WHAT YOU ARE ASKED TO DO: Your output should be the line with "(id <$> todos)" and all following lines of the data below, through the end, repeated exactly.

RECORDS FOR PROCESSING:

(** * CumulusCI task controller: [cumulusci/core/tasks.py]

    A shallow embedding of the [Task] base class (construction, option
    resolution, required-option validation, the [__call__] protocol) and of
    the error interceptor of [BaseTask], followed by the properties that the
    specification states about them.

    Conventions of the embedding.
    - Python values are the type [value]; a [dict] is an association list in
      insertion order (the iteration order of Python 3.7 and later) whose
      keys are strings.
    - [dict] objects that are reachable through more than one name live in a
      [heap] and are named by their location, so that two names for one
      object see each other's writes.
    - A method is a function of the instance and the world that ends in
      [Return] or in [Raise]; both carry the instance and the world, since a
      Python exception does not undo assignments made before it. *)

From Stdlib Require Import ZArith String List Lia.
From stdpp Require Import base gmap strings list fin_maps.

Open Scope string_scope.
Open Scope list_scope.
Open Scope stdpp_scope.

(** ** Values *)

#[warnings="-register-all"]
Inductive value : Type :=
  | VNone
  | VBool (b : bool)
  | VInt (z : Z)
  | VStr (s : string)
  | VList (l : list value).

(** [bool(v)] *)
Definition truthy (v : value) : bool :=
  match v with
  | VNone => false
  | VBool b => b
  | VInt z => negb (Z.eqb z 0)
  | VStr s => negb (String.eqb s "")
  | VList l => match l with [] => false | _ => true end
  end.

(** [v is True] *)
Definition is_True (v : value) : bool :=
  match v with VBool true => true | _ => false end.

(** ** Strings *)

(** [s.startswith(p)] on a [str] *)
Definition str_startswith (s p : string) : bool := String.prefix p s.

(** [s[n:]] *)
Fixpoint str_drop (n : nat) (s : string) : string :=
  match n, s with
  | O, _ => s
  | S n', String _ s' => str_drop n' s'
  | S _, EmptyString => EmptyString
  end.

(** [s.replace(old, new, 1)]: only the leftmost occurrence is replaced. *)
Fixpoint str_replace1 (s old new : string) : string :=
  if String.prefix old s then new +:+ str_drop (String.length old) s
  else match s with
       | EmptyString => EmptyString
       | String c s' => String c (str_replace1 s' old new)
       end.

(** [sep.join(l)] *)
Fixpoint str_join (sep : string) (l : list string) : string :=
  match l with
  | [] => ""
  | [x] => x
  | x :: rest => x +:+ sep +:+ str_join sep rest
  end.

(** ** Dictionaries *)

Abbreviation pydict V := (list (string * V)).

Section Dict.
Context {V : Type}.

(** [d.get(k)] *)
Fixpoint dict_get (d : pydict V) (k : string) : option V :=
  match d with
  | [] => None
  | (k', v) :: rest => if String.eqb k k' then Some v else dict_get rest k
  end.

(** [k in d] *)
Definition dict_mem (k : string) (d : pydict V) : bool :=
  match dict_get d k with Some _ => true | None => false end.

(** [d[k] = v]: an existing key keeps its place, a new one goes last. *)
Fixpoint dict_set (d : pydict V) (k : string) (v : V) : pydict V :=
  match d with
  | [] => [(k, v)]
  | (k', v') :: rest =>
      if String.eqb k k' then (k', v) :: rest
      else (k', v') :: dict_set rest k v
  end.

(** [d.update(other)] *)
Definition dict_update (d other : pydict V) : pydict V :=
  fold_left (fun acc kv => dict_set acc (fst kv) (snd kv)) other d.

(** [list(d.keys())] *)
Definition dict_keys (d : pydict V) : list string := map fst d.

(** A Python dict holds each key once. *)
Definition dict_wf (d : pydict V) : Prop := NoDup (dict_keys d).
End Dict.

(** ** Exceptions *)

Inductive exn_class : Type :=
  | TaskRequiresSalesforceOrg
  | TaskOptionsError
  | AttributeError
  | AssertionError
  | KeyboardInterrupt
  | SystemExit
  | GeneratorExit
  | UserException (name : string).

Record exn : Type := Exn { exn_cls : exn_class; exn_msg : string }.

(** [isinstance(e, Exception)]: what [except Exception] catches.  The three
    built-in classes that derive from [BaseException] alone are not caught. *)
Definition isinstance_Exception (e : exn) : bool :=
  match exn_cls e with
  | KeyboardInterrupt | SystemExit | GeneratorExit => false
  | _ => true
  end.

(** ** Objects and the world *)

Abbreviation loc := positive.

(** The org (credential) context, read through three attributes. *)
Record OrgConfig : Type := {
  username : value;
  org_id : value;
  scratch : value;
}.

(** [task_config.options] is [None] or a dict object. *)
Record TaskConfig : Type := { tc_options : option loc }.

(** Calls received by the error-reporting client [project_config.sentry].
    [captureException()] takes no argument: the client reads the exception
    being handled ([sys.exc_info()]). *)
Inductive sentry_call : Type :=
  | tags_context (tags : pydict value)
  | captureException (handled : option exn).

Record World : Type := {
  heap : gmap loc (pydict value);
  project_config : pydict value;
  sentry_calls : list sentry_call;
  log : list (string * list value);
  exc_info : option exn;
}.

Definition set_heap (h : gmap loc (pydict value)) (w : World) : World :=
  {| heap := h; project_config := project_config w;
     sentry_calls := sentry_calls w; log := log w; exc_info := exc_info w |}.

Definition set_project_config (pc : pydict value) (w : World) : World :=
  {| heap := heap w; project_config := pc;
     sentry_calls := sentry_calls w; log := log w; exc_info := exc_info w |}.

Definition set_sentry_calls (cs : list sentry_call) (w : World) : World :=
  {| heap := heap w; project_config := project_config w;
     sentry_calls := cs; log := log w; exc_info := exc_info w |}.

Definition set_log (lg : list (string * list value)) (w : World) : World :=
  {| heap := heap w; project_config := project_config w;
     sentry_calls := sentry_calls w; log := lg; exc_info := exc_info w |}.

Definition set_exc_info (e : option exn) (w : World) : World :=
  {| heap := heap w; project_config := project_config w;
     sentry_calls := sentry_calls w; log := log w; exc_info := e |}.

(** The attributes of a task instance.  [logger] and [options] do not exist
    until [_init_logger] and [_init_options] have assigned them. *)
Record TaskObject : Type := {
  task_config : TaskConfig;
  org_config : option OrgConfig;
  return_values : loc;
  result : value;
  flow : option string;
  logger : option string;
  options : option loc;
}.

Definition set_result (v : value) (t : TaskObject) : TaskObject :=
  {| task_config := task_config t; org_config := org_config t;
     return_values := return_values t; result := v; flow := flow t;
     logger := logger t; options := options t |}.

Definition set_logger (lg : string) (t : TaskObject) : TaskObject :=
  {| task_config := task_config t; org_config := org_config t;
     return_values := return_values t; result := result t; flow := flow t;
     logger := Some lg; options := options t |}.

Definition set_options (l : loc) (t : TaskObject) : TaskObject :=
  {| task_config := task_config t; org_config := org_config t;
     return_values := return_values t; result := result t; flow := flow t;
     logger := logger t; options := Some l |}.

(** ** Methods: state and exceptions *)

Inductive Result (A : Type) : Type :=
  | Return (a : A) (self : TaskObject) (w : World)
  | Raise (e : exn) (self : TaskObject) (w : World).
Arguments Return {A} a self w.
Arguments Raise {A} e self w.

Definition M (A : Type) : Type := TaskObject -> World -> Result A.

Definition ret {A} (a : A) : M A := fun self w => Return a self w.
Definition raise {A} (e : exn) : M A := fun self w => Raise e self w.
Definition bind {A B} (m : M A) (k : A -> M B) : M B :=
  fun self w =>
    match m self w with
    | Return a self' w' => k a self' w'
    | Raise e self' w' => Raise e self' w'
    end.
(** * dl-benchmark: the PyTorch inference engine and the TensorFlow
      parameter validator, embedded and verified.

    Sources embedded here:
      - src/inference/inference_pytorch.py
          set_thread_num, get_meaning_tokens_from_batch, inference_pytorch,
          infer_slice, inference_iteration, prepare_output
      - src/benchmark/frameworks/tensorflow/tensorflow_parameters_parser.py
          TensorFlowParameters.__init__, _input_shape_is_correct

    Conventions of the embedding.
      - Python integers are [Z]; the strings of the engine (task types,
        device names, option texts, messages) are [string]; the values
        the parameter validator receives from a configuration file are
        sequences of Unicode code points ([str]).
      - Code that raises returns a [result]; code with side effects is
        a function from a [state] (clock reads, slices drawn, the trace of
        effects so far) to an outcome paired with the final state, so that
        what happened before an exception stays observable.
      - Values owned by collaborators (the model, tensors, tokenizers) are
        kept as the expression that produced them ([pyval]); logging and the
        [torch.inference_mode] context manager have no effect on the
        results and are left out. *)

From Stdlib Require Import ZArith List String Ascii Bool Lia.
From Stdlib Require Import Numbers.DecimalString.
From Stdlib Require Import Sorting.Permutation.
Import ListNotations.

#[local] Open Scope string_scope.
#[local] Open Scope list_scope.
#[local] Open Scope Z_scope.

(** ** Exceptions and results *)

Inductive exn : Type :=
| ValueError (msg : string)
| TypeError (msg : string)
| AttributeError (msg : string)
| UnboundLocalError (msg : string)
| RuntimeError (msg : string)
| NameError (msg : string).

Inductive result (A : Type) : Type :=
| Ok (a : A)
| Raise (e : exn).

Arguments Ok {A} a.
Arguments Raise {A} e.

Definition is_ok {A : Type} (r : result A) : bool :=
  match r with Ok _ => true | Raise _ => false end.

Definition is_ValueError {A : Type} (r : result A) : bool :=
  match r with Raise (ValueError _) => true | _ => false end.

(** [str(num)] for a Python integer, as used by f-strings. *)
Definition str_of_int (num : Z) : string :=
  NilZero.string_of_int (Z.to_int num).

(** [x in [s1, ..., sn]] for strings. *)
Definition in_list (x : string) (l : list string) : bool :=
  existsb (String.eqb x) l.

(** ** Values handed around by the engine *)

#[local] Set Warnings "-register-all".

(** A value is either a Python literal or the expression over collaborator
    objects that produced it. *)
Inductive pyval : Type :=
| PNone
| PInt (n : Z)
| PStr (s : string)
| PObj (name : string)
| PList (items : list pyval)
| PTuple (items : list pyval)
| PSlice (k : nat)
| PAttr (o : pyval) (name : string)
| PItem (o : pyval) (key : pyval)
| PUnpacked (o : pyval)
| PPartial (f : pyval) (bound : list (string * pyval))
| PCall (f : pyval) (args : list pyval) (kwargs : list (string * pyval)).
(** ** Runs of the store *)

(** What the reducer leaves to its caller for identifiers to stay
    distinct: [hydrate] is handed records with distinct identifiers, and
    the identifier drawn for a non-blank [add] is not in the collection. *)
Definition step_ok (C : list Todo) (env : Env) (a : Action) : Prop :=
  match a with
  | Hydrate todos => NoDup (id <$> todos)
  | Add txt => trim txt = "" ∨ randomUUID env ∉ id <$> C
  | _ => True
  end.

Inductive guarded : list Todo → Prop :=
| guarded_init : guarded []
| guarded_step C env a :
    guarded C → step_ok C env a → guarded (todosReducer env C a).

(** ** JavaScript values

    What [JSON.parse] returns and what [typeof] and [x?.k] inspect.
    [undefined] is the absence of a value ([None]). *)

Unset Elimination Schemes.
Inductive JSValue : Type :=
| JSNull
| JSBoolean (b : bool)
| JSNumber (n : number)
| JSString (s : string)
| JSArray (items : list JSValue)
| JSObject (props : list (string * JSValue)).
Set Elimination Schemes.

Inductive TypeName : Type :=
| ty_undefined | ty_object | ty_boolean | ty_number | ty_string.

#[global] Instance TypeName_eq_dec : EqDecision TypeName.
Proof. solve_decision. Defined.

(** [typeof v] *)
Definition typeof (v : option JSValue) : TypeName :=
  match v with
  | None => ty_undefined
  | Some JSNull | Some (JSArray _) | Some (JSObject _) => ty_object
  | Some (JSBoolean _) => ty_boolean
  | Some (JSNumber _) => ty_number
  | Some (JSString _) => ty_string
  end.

COMPLETED EXERCISE:
  | Hydrate todos => NoDup (id <$> todos)
  | Add txt => trim txt = "" ∨ randomUUID env ∉ id <$> C
  | _ => True
  end.

Inductive guarded : list Todo → Prop :=
| guarded_init : guarded []
| guarded_step C env a :
    guarded C → step_ok C env a → guarded (todosReducer env C a).

(** ** JavaScript values

    What [JSON.parse] returns and what [typeof] and [x?.k] inspect.
    [undefined] is the absence of a value ([None]). *)

Unset Elimination Schemes.
Inductive JSValue : Type :=
| JSNull
| JSBoolean (b : bool)
| JSNumber (n : number)
| JSString (s : string)
| JSArray (items : list JSValue)
| JSObject (props : list (string * JSValue)).
Set Elimination Schemes.

Inductive TypeName : Type :=
| ty_undefined | ty_object | ty_boolean | ty_number | ty_string.

#[global] Instance TypeName_eq_dec : EqDecision TypeName.
Proof. solve_decision. Defined.

(** [typeof v] *)
Definition typeof (v : option JSValue) : TypeName :=
  match v with
  | None => ty_undefined
  | Some JSNull | Some (JSArray _) | Some (JSObject _) => ty_object
  | Some (JSBoolean _) => ty_boolean
  | Some (JSNumber _) => ty_number
  | Some (JSString _) => ty_string
  end.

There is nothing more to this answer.